## What to do
Only the lines below between the ones containing "(* ===== verification/ExfatReadback.v" and "it derives what", inclusive, are to be reproduced, each exactly as it stands.

=== Input for this task ===

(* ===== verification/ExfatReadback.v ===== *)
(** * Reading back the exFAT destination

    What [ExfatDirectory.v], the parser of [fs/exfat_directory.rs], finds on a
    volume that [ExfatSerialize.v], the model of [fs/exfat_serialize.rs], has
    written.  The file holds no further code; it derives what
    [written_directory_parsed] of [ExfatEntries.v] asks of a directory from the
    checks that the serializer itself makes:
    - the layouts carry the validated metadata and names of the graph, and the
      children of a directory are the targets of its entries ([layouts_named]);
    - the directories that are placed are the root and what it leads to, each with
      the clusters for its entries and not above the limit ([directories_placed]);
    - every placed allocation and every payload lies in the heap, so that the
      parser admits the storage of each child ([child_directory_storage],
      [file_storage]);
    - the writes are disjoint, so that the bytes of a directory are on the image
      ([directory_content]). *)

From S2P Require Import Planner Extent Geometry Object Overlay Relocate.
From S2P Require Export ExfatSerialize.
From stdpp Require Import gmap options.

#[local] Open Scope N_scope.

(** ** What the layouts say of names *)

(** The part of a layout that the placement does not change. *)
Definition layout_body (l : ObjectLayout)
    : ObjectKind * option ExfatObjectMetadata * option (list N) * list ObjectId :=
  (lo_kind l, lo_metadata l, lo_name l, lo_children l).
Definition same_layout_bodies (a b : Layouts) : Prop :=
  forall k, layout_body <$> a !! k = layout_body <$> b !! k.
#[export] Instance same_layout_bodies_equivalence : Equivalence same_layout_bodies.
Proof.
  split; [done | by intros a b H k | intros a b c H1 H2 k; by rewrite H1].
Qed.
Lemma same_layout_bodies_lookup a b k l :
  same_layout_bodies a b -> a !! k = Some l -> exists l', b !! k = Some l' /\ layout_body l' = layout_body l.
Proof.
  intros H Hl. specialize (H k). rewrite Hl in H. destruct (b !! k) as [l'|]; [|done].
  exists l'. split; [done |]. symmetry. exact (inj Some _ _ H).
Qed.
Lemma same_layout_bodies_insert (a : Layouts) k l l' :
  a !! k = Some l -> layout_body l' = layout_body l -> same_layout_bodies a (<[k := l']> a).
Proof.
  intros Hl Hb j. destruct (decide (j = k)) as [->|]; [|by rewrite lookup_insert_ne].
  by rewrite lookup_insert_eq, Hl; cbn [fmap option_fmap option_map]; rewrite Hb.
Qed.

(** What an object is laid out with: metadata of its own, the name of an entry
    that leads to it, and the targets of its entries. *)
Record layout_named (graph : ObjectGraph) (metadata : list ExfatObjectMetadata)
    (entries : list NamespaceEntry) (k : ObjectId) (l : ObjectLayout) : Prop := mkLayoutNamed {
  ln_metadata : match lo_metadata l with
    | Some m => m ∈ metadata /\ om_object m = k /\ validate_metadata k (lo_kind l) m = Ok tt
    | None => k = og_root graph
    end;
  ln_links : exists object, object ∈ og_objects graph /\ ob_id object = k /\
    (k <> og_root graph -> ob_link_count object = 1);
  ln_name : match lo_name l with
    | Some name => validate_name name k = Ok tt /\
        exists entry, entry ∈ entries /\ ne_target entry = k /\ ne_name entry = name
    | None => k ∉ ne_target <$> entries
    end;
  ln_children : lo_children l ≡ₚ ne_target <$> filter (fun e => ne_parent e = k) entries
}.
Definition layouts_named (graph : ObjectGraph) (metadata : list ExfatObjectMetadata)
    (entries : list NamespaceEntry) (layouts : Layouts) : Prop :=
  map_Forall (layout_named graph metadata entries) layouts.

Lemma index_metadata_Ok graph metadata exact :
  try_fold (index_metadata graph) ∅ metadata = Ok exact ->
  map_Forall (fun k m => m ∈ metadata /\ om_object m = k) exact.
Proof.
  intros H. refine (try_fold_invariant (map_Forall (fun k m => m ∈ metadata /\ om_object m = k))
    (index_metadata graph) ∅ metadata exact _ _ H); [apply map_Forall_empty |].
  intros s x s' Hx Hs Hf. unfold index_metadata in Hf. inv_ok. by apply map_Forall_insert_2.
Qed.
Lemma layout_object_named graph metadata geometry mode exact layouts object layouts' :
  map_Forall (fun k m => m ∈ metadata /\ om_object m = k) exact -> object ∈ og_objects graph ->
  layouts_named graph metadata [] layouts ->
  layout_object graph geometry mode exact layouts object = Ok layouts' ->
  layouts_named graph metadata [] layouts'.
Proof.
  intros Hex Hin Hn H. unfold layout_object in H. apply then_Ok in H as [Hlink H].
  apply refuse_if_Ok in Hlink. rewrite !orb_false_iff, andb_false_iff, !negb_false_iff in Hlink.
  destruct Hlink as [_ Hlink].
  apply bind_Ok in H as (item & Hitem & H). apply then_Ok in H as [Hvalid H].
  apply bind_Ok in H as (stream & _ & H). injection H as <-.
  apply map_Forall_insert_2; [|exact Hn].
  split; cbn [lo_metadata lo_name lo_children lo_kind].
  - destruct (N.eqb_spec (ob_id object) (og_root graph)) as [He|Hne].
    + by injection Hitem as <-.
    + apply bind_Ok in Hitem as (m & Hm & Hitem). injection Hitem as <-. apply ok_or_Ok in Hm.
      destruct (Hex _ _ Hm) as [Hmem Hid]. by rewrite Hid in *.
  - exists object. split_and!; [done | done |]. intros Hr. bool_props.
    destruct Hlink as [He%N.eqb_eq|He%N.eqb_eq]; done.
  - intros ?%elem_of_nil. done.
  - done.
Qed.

===
=== Input for this task ===

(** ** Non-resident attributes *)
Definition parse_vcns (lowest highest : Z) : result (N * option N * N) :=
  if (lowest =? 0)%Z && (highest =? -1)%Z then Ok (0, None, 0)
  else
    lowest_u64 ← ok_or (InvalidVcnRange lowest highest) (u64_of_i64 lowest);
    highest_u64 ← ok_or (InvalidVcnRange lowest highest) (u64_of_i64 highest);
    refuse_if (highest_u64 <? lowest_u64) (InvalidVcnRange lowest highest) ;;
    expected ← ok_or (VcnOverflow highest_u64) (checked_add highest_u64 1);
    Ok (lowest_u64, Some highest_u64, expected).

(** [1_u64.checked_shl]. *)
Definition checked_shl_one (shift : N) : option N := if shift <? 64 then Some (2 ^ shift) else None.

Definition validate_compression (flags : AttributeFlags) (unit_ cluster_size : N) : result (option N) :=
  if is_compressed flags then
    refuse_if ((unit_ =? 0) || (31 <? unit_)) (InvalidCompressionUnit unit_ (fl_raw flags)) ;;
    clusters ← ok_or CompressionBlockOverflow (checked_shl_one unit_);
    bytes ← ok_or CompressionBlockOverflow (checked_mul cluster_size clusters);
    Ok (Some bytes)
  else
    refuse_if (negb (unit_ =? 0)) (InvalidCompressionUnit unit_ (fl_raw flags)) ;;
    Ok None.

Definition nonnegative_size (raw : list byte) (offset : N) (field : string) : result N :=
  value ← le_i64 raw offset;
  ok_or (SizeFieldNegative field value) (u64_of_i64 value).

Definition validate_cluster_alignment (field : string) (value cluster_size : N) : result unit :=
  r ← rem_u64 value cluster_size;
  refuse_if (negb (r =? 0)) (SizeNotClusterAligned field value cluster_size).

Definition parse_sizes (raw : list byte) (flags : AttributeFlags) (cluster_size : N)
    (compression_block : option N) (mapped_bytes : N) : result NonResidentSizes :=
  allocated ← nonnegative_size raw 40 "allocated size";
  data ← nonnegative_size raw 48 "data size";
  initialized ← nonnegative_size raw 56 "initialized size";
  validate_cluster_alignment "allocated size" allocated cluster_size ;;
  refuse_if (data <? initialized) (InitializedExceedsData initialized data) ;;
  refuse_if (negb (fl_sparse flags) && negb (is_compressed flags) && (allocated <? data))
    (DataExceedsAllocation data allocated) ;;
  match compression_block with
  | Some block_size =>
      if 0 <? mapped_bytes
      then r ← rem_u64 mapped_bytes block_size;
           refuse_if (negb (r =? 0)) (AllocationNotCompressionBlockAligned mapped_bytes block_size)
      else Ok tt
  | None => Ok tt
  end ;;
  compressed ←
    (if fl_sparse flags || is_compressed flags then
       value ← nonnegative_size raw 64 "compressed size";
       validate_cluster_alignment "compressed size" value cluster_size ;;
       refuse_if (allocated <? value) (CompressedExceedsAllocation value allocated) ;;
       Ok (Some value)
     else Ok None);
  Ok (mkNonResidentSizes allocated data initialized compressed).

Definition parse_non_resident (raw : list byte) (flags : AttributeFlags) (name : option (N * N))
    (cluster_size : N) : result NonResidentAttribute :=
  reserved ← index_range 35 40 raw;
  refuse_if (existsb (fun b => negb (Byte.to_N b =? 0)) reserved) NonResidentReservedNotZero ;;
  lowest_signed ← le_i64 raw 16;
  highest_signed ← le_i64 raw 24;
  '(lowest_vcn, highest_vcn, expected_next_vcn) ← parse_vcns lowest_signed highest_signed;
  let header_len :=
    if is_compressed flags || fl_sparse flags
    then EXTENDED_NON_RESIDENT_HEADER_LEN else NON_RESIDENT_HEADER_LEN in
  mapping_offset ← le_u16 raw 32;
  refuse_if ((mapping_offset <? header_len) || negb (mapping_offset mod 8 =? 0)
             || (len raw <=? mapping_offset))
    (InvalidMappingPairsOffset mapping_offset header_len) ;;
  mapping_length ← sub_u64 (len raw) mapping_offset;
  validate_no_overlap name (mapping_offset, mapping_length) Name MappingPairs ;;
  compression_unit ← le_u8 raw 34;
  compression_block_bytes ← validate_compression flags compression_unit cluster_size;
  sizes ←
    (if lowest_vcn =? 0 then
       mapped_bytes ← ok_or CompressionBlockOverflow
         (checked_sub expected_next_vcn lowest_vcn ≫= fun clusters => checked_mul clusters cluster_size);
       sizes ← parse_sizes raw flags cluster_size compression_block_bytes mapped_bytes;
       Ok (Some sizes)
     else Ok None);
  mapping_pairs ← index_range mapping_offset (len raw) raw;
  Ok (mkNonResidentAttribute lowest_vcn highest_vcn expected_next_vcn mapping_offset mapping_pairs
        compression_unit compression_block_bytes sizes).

===

## Exercise output
(* ===== verification/ExfatReadback.v ===== *)
(** * Reading back the exFAT destination

    What [ExfatDirectory.v], the parser of [fs/exfat_directory.rs], finds on a
    volume that [ExfatSerialize.v], the model of [fs/exfat_serialize.rs], has
    written.  The file holds no further code; it derives what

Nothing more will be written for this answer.